This was the Finnish second defensive position on the Karelian isthmus against the Soviet forces of General Leonid A. Govorov’s Leningrad Front in the 'Vyborg-Petrozavodsk Offensive Operation' (1942/16 June 1944).
Basically parallel with the 'Päälinja' main defence line but about 12.5 miles (20 km) to its rear, the position was built in 1942/44 during the 'Jatkosota' continuation War, and extended from a point to the south-east of Vamelsuu on the north shore of the Gulf of Finland across the isthmus in a north-easterly direction through Kuuterselkä and Kivennapa and along the Taipaleenjoki river to Taipale on the western shore of Lake Ladoga.
After breaking through the 'Päälinja' main defence line in the first stage of the 'Vyborg Offensive Operation', on 13 June the Soviet 21st Army’s offensive reached the 'VT-linja', which was still incomplete, and broke through it on 15 June at Kuuterselkä. Even so, the Finnish resistance had managed to impose a significant delay on the Soviet advance. At the same time, the Soviet 23rd Army attempted to break through at a perceived weak point in the 'VT-linja' at Siiranmäki, which was the first place at which Finnish troops were able to use Panzerfaust and Panzerschreck anti-tank weapons imported from Germany.
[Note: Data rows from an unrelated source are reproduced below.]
(* ===== verification/OptimizeFacts.v ===== *)
(** * Optimisation

    [optimize] fixes the target's bits from the most significant down, preferring
    at each the better one.  The constraint it adds says exactly that a bit of the
    target has a value; the value it assembles is attained by a satisfying
    environment and no satisfying environment does better. *)
From S2P Require Import Prelude Bits Smt SmtFacts Bytes BytesFacts Ir Sem EvaluatorFacts Config Sat.
From S2P Require Import SatFacts BlastFacts Model ModelFacts RecogniserFacts PatternFacts Shortcuts.
From S2P Require Import ShortcutsFacts Solver SolverFacts.

#[local] Open Scope Z_scope.

(** ** Adding nodes *)

(** A one-bit extract compared with a constant bit. *)
Lemma extract_bit v bit (x : bool) :
  (bvextract bit bit v =? bval [if x then 1 else 0]) = eqb (Z.testbit v (Z.of_nat bit)) x.
Proof.
  assert (bvextract bit bit v = Z.b2z (Z.testbit v (Z.of_nat bit))) as ->.
  { unfold bvextract. replace (bit - bit + 1)%nat with 1%nat by lia.
    change (pow2 1) with 2. rewrite Zmod_odd, <- Z.bit0_odd, Z.shiftr_spec by lia.
    rewrite Z.add_0_l. by destruct (Z.testbit v _). }
  by destruct (Z.testbit v _), x.
Qed.

(** ** The constraint [assert_target_bit] adds *)

Definition agrees_bits (v : Z) (l : list (nat * bool)) : bool :=
  forallb (fun c => eqb (Z.testbit v (Z.of_nat c.1)) c.2) l.

Definition target_value (env : Env) (q : Query) (t : TermId) : Z := sem_bv (denote env (nodes (arena q))) t.

(** The kinds of the nodes the constraints add. *)
Definition constraint_kind (k : NodeKind) : bool :=
  match k with BvExtract _ _ _ | BvConst _ _ | BvEq _ _ => true | _ => false end.

Lemma constraint_not_var k : constraint_kind k = true -> var_kind k = false.
Proof. by destruct k. Qed.

Lemma constraint_plain k : constraint_kind k = true -> plain_kind k = true.
Proof. by destruct k. Qed.

(** [fixed] is [q] with the target's bits constrained as [l] says. *)
Record fixes (q : Query) (t : TermId) (l : list (nat * bool)) (fixed : Query) : Prop := {
  fx_arena : wf_arena (arena fixed);
  fx_prefix : nodes (arena q) `prefix_of` nodes (arena fixed);
  fx_length : (length (nodes (arena fixed)) <= length (nodes (arena q)) + 3 * length l)%nat;
  fx_form : well_formed fixed = true;
  fx_command : command fixed = command q;
  fx_new : forall i n, nodes (arena fixed) !! i = Some n -> nodes (arena q) !! i = Some n \/ constraint_kind (kind n) = true;
  fx_sem : forall env, satisfies env fixed = satisfies env q && agrees_bits (target_value env q t) l;
}.

Lemma satisfies_grow env q ns : well_formed q = true -> nodes (arena q) `prefix_of` ns ->
  forallb (sem_bool (denote env ns)) (assertions_and_assumptions q) = satisfies env q.
Proof.
  intros Hwf Hp. apply forallb_ext_in. intros t Ht. apply sem_bool_prefix; [done|].
  by apply bool_at_lt, well_formed_roots.
Qed.

(** The constraints do not disturb what the shortcuts rely on. *)
Lemma fixes_trusted `{Recognisers} config q t l fixed : fixes q t l fixed ->
  trusted_shortcuts config q -> trusted_shortcuts config fixed.
Proof.
  intros Hf [?|[? Hrg]]; [by left|right]. split; [done|].
  apply (grow_regular (nodes (arena q))); [apply Hf|apply wf_typed, Hf| |done].
  intros i n [?|?%constraint_plain]%(fx_new _ _ _ _ Hf); auto.
Qed.

(** The three nodes of the constraint and what they mean. *)
Lemma constraint_nodes a t w bit (x : bool) : wf_arena a -> width_at (nodes a) t = Some w -> (bit < w)%nat ->
  Z.of_nat (length (nodes a)) + 3 <= 2 ^ 32 ->
  exists eq a', (extracted ← Arena.add (BvExtract t bit bit) (SBv 1);
     constant ← Arena.add (BvConst 1 [if x then 1 else 0]) (SBv 1);
     Arena.add (BvEq extracted constant) SBool) a = (Ok eq, a') /\
    wf_arena a' /\ nodes a `prefix_of` nodes a' /\ (length (nodes a') <= length (nodes a) + 3)%nat /\
    bool_at (nodes a') eq = true /\
    (forall i n, nodes a' !! i = Some n -> nodes a !! i = Some n \/ constraint_kind (kind n) = true) /\
    forall env, sem_bool (denote env (nodes a')) eq =
      eqb (Z.testbit (sem_bv (denote env (nodes a)) t) (Z.of_nat bit)) x.
Proof.
  intros Hwf Hw Hbit Hl.
  destruct (add_added a (BvExtract t bit bit) (SBv 1)) as (e & a1 & E1 & [Hwf1 Hn1 Hp1 Hl1 Hv1]); [done| |lia|].
  { unfold node_ok. simpl. rewrite Hw. simpl. rewrite leb_t, ltb_t by lia. simpl.
    by replace (bit - bit + 1)%nat with 1%nat by lia. }
  destruct (add_added a1 (BvConst 1 [if x then 1 else 0]) (SBv 1)) as (c & a2 & E2 & [Hwf2 Hn2 Hp2 Hl2 Hv2]);
    [done|by destruct x|lia|].
  assert (nodes a2 !! e = Some (mkNode (BvExtract t bit bit) (SBv 1))) as He2 by (by eapply prefix_lookup_Some).
  destruct (add_added a2 (BvEq e c) SBool) as (eq & a3 & E3 & [Hwf3 Hn3 Hp3 Hl3 Hv3]); [done| |lia|].
  { unfold node_ok. simpl. unfold binary_width, width_at. by rewrite He2, Hn2. }
  exists eq, a3. split_and!.
  - unfold mbind, M_bind. by rewrite E1, E2, E3.
  - done.
  - by do 2 (etransitivity; [eassumption|]).
  - lia.
  - unfold bool_at. by rewrite Hn3.
  - intros i n H. apply Hv3 in H as [H| ->]; [|by right]. apply Hv2 in H as [H| ->]; [|by right].
    apply Hv1 in H as [H| ->]; [by left|by right].
  - intros env. pose proof (wf_typed _ Hwf3) as Hwt.
    rewrite (denote_eq env (nodes a3) Hwt _ e c _ Hn3).
    rewrite (denote_extract env (nodes a3) Hwt e t bit bit (SBv 1)) by (by eapply prefix_lookup_Some).
    rewrite (denote_const env (nodes a3) c 1 [if x then 1 else 0] (SBv 1)) by (by eapply prefix_lookup_Some).
    rewrite extract_bit. do 2 f_equal. apply sem_bv_prefix.
    + by do 2 (etransitivity; [eassumption|]).
    + unfold width_at in Hw. destruct (nodes a !! t) eqn:Et; [|done]. by eapply lookup_lt_Some.
Qed.
(* ===== verification/WireResponse.v ===== *)
(** * Responses ([smt-wire]: [response.rs])

    The response frame: an envelope and the block its status and flags announce. *)
From S2P Require Import Prelude Bytes BytesFacts Evaluator WireBase WireExpr WireRequest.

#[local] Open Scope Z_scope.

Definition validate_response_flags (flags : Z) : wres unit :=
  refuse_if (negb (Z.ldiff flags ResponseFlags.ALL =? 0)) (InvalidValue "response flags").

Definition ensure_unused_high_bits_zero (width : Z) (bytes : list Z) (context : string) : wres unit :=
  let valid_bits := width mod 8 in
  if (valid_bits =? 0) || (zlen bytes =? 0) then Ok tt
  else
    let mask := Z.shiftl 1 valid_bits - 1 in
    match bytes !! Z.to_nat (zlen bytes - 1) with
    | None => Panic
    | Some last => refuse_if (negb (Z.ldiff last mask =? 0)) (InvalidValue context)
    end.

(** ** Scalars *)

Module WireScalar.
(** [ScalarValue] *)
Record t := mk { width : Z; bytes : list Z }.

#[global] Instance scalar_eq_dec : EqDecision t.
Proof. solve_decision. Defined.

Definition validate (self : t) : wres unit :=
  if width self =? 0 then
    match bytes self with
    | [b] => refuse_if (negb ((b =? 0) || (b =? 1))) (InvalidValue "Bool scalar value")
    | _ => Err (InvalidValue "Bool scalar value")
    end
  else
    expected ← wire_bytes_for_width (width self);
    refuse_if (negb (zlen (bytes self) =? expected)) (InvalidValue "BV scalar value") ;;
    ensure_unused_high_bits_zero (width self) (bytes self) "BV scalar value".

Definition bool (value : Datatypes.bool) : t := mk 0 [Z.b2z value].

Definition bv (width : Z) (bytes : list Z) : wres t :=
  expected ← wire_bytes_for_width width;
  refuse_if (negb (zlen bytes =? expected)) (InvalidValue "scalar BV value") ;;
  ensure_unused_high_bits_zero width bytes "scalar BV value" ;;
  Ok (mk width bytes).

(** [self.bytes[0]] *)
Definition first_byte (self : t) : wres Z := match bytes self with b :: _ => Ok b | [] => Panic end.

Definition as_bool (self : t) : wres Datatypes.bool :=
  validate self ;;
  refuse_if (negb (width self =? 0)) (InvalidValue "scalar value") ;;
  b ← first_byte self;
  Ok (negb (b =? 0)).

Definition as_u128 (self : t) : wres Z :=
  validate self ;;
  if width self =? 0 then b ← first_byte self; Ok (Z.b2z (negb (b =? 0)))
  else
    refuse_if (16 <? zlen (bytes self)) (InvalidValue "scalar value") ;;
    Ok (bval (bytes self ++ replicate (16 - length (bytes self)) 0)).

Definition encode (self : t) (dst : list Z) : wres (list Z) :=
  validate self ;;
  let dst := write_u32 dst (width self) in
  len ← try_u32 (zlen (bytes self)) "scalar value";
  Ok (write_u32 dst len ++ bytes self).

Definition decode (src : list Z) (offset : Z) : wres (t * Z) :=
  width ← read_u32 src offset "scalar width";
  value_len ← read_u32 src (offset + 4) "scalar value_len";
  offset ← checked_add offset 8 "scalar offset";
  value ← exact_slice src offset value_len "scalar value bytes";
  offset ← checked_add offset value_len "scalar offset";
  let scalar := mk width value in
  validate scalar ;;
  Ok (scalar, offset).
End WireScalar.

(** ** Models *)

Record WireModelEntry := mkWireModelEntry { node_ref : NodeRef; entry_value : WireScalar.t }.

Module ModelBlock.
(** [ModelBlock] is its [entries]. *)
Definition t : Type := list WireModelEntry.

Definition encode_entry (out : list Z) (entry : WireModelEntry) : wres (list Z) :=
  WireScalar.encode (entry_value entry) (write_u32 out (node_ref entry)).

Fixpoint encode_entries (out : list Z) (entries : list WireModelEntry) : wres (list Z) :=
  match entries with
  | [] => Ok out
  | entry :: entries => out ← encode_entry out entry; encode_entries out entries
  end.

Definition encode (self : t) : wres (list Z) :=
  count ← try_u32 (zlen self) "model block";
  encode_entries (write_u32 [] count) self.

Definition decode_entry (bytes : list Z) (offset : Z) : wres (WireModelEntry * Z) :=
  node_ref ← read_u32 bytes offset "model node_ref";
  offset ← checked_add offset 4 "model offset";
  '(value, offset) ← WireScalar.decode bytes offset;
  Ok (mkWireModelEntry node_ref value, offset).

Definition decode_from (bytes : list Z) (offset : Z) : wres (t * Z) :=
  entry_count ← read_u32 bytes offset "model entry_count";
  offset ← checked_add offset 4 "model offset";
  refuse_if (zlen bytes <? offset) (InvalidValue "model block") ;;
  let remaining := zlen bytes - offset in
  refuse_if (remaining / 12 <? entry_count) (InvalidValue "model block") ;;
  decode_many decode_entry (Z.to_nat entry_count) bytes offset.

Definition decode (payload : list Z) : wres t :=
  '(block, offset) ← decode_from payload 0;
  refuse_if (negb (offset =? zlen payload)) (LengthMismatch "model block" offset (zlen payload)) ;;
  Ok block.

(** The entries' nodes are distinct variables of the entry's sort and width, and
    entries of one symbol agree. *)
Fixpoint validate_entries (expr : ExprView) (seen : gset Z) (symbol_values : gmap (string * (bool * Z)) WireScalar.t)
    (entries : list WireModelEntry) : wres unit :=
  match entries with
  | [] => Ok tt
  | entry :: entries =>
      let r := node_ref entry in
      refuse_if (bool_decide (r ∈ seen)) (InvalidValue "model node_ref") ;;
      let expected_sort := if NodeRef.is_bool r then Bool else Bv in
      node ← validate_node_ref expr r expected_sort "model node_ref";
      refuse_if (negb (is_variable_node node)) (InvalidValue "model node_ref") ;;
      '(symbol_sort, symbol_width, context) ←
        match NodeRef.sort r with
        | Bool =>
            refuse_if (negb (WireScalar.width (entry_value entry) =? 0)) (InvalidValue "model value") ;;
            Ok (true, 0, "Bool variable")
        | Bv =>
            refuse_if (negb (WireScalar.width (entry_value entry) =? node_width node)) (InvalidValue "model value") ;;
            Ok (false, node_width node, "BV variable")
        end;
      name ← ExprView.blob_str expr (RawNode.blob_ref node) context;
      let key := (name, (symbol_sort, symbol_width)) in
      match symbol_values !! key with
      | Some existing =>
          refuse_if (negb (bool_decide (existing = entry_value entry))) (InvalidValue "model value")
      | None => Ok tt
      end ;;
      validate_entries expr ({[r]} ∪ seen) (<[key := entry_value entry]> symbol_values) entries
  end.

Definition validate_against_expr (self : t) (expr : ExprView) : wres unit := validate_entries expr ∅ ∅ self.
End ModelBlock.

(** ** Unsat cores *)

Module UnsatCoreBlock.
(** [UnsatCoreBlock] is its [names]. *)
Definition t : Type := list string.

Fixpoint encode_names (out : list Z) (names : list string) : wres (list Z) :=
  match names with
  | [] => Ok out
  | name :: names =>
      len ← try_u32 (zlen (as_bytes name)) "unsat core block";
      encode_names (write_u32 out len ++ as_bytes name) names
  end.

Definition encode (self : t) : wres (list Z) :=
  count ← try_u32 (zlen self) "unsat core block";
  encode_names (write_u32 [] count) self.

Definition decode_name (payload : list Z) (offset : Z) : wres (string * Z) :=
  len ← read_u32 payload offset "unsat core name_len";
  let offset := offset + 4 in
  bytes ← exact_slice payload offset len "unsat core name";
  match from_utf8 bytes with
  | Some name => Ok (name, offset + len)
  | None => Err (InvalidValue "unsat core block")
  end.

Definition decode (payload : list Z) : wres t :=
  name_count ← read_u32 payload 0 "unsat core name_count";
  let offset := 4 in
  refuse_if (zlen payload <? offset) (InvalidValue "unsat core block") ;;
  let remaining := zlen payload - offset in
  refuse_if (remaining / 4 <? name_count) (InvalidValue "unsat core block") ;;
  '(names, offset) ← decode_many decode_name (Z.to_nat name_count) payload offset;
  refuse_if (negb (offset =? zlen payload)) (LengthMismatch "unsat core block" offset (zlen payload)) ;;
  Ok names.
End UnsatCoreBlock.

(** ** Simplified expressions *)

Module SimplifyBlock.
Record t := mk { expression : list Z; target_node : NodeRef }.

Definition validate (self : t) : wres unit :=
  expr ← parse_and_validate (expression self);
  validate_node_ref expr (target_node self) (NodeRef.sort (target_node self)) "simplify target_node" ;;
  Ok tt.

Definition encode (self : t) : wres (list Z) :=
  validate self ;;
  expr_len ← try_u32 (zlen (expression self)) "simplify block";
  let out := write_u32 [] expr_len in
  let out := write_u32 out (target_node self) in
  Ok (out ++ expression self).

Definition decode (payload : list Z) : wres t :=
  refuse_if (zlen payload <? 8) (UnexpectedEof "simplify block header" 8 (zlen payload)) ;;
  expr_len ← read_u32 payload 0 "simplify expr_len";
  target_node ← read_u32 payload 4 "simplify target_node";
  expected ← checked_add 8 expr_len "simplify block length";
  refuse_if (negb (zlen payload =? expected)) (LengthMismatch "simplify block" expected (zlen payload)) ;;
  expression ← index_range payload 8 (8 + expr_len);
  let block := mk expression target_node in
  validate block ;;
  Ok block.

Definition expression_buffer (self : t) : wres (list Z) := from_bytes (expression self).
End SimplifyBlock.

(** ** Optima *)

Module OptimizationValueBlock.
Record t := mk { optimum : WireScalar.t; model : option ModelBlock.t }.

Definition encode (self : t) : wres (list Z) :=
  out ← WireScalar.encode (optimum self) [];
  match model self with
  | Some model => block ← ModelBlock.encode model; Ok (out ++ block)
  | None => Ok out
  end.

Definition decode (payload : list Z) (has_model : bool) : wres t :=
  '(optimum, offset) ← WireScalar.decode payload 0;
  '(model, offset) ←
    (if has_model then '(model, offset) ← ModelBlock.decode_from payload offset; Ok (Some model, offset)
     else Ok (None, offset));
  refuse_if (negb (offset =? zlen payload)) (LengthMismatch "optimization value block" offset (zlen payload)) ;;
  Ok (mk optimum model).
End OptimizationValueBlock.

(** ** The envelope and the response *)

Module ResponseEnvelope.
Record t := mk { request_id : Z; status : Status; flags : Z; payload_len : Z }.

Definition encode (self : t) (dst : list Z) : wres (list Z) :=
  validate_response_flags (flags self) ;;
  let dst := dst ++ RESPONSE_MAGIC in
  let dst := write_u32 dst (request_id self) in
  let dst := write_u8 dst (Status.to_u8 (status self)) in
  let dst := write_u8 dst (flags self) in
  let dst := write_u32 dst (payload_len self) in
  Ok (write_u16 dst 0).

Definition parse (bytes : list Z) : wres t :=
  refuse_if (zlen bytes <? RESPONSE_ENVELOPE_LEN)
    (UnexpectedEof "response envelope" RESPONSE_ENVELOPE_LEN (zlen bytes)) ;;
  magic ← exact_slice bytes 0 4 "response magic";
  refuse_if (negb (bool_decide (magic = RESPONSE_MAGIC))) (BadMagic "response envelope" RESPONSE_MAGIC magic) ;;
  status_raw ← read_u8 bytes 8 "response status";
  status ← match Status.try_from status_raw with
           | Some s => Ok s | None => Err (InvalidValue "response status") end;
  flags ← read_u8 bytes 9 "response flags";
  validate_response_flags flags ;;
  reserved ← read_u16 bytes 14 "response reserved";
  refuse_if (negb (reserved =? 0)) (InvalidValue "response reserved") ;;
  request_id ← read_u32 bytes 4 "response request_id";
  payload_len ← read_u32 bytes 10 "response payload_len";
  Ok (mk request_id status flags payload_len).

Definition encoded_len (self : t) : wres Z :=
  checked_add RESPONSE_ENVELOPE_LEN (payload_len self) "response length".
End ResponseEnvelope.

Module BinaryResponse.
Record t := mk { envelope : ResponseEnvelope.t; payload : list Z }.

(** [core::str::from_utf8(payload)] *)
Definition check_utf8 (payload : list Z) (context : string) : wres unit :=
  refuse_if (negb (utf8_valid payload)) (InvalidValue context).

Definition validate (self : t) : wres unit :=
  let flags := ResponseEnvelope.flags (envelope self) in
  let payload := payload self in
  let no_payload (context : string) : wres unit := refuse_if (negb (zlen payload =? 0)) (InvalidValue context) in
  refuse_if (negb (ResponseEnvelope.payload_len (envelope self) =? zlen payload))
    (LengthMismatch "response payload length" (ResponseEnvelope.payload_len (envelope self)) (zlen payload)) ;;
  match ResponseEnvelope.status (envelope self) with
  | StError =>
      refuse_if (negb (flags =? ResponseFlags.HAS_MESSAGE)) (InvalidValue "error response") ;;
      check_utf8 payload "error response"
  | StUnknown =>
      if flags =? 0 then no_payload "unknown response"
      else if flags =? ResponseFlags.HAS_MESSAGE then check_utf8 payload "unknown response"
      else Err (InvalidValue "unknown response")
  | StSat =>
      let allowed := Z.lor ResponseFlags.HAS_MODEL ResponseFlags.HAS_VALUE in
      refuse_if (negb (Z.ldiff flags allowed =? 0)) (InvalidValue "sat response") ;;
      match has_flag flags ResponseFlags.HAS_VALUE, has_flag flags ResponseFlags.HAS_MODEL with
      | false, false => no_payload "sat response"
      | false, true => ModelBlock.decode payload ;; Ok tt
      | true, has_model => OptimizationValueBlock.decode payload has_model ;; Ok tt
      end
  | StUnsat =>
      if flags =? 0 then no_payload "unsat response"
      else if flags =? ResponseFlags.HAS_CORE then UnsatCoreBlock.decode payload ;; Ok tt
      else Err (InvalidValue "unsat response")
  | StSimplified =>
      refuse_if (negb (flags =? ResponseFlags.HAS_EXPR)) (InvalidValue "simplified response") ;;
      SimplifyBlock.decode payload ;;
      Ok tt
  end.

Definition new (request_id : Z) (status : Status) (flags : Z) (payload : list Z) : wres t :=
  validate_response_flags flags ;;
  payload_len ← try_u32 (zlen payload) "response payload";
  let response := mk (ResponseEnvelope.mk request_id status flags payload_len) payload in
  validate response ;;
  Ok response.

Definition simplified (request_id : Z) (payload : list Z) (flags : Z) : wres t :=
  new request_id StSimplified flags payload.

Definition error (request_id : Z) (message : string) : wres t :=
  new request_id StError ResponseFlags.HAS_MESSAGE (as_bytes message).

Definition parse (frame_payload : list Z) : wres t :=
  envelope ← ResponseEnvelope.parse frame_payload;
  expected ← ResponseEnvelope.encoded_len envelope;
  refuse_if (negb (zlen frame_payload =? expected))
    (LengthMismatch "response frame payload" expected (zlen frame_payload)) ;;
  payload ← index_range frame_payload RESPONSE_ENVELOPE_LEN (zlen frame_payload);
  let response := mk envelope payload in
  validate response ;;
  Ok response.

Definition encode (self : t) : wres (list Z) :=
  validate self ;;
  ResponseEnvelope.encoded_len (envelope self) ;;
  out ← ResponseEnvelope.encode (envelope self) [];
  Ok (out ++ payload self).
End BinaryResponse.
Though the Finns managed to contain the Soviet breakthrough at Siiranmäki, this was not in itself sufficient to allow the Finns to hold the 'VT-linja' as it had already been breached at Kuuterselkä.
In the fighting at Siiranmäki against the Finnish 7th Regiment between 13 and 16 June, the Soviet LXXXXVIII Corps suffered 3,784 casualties, including 887 men killed.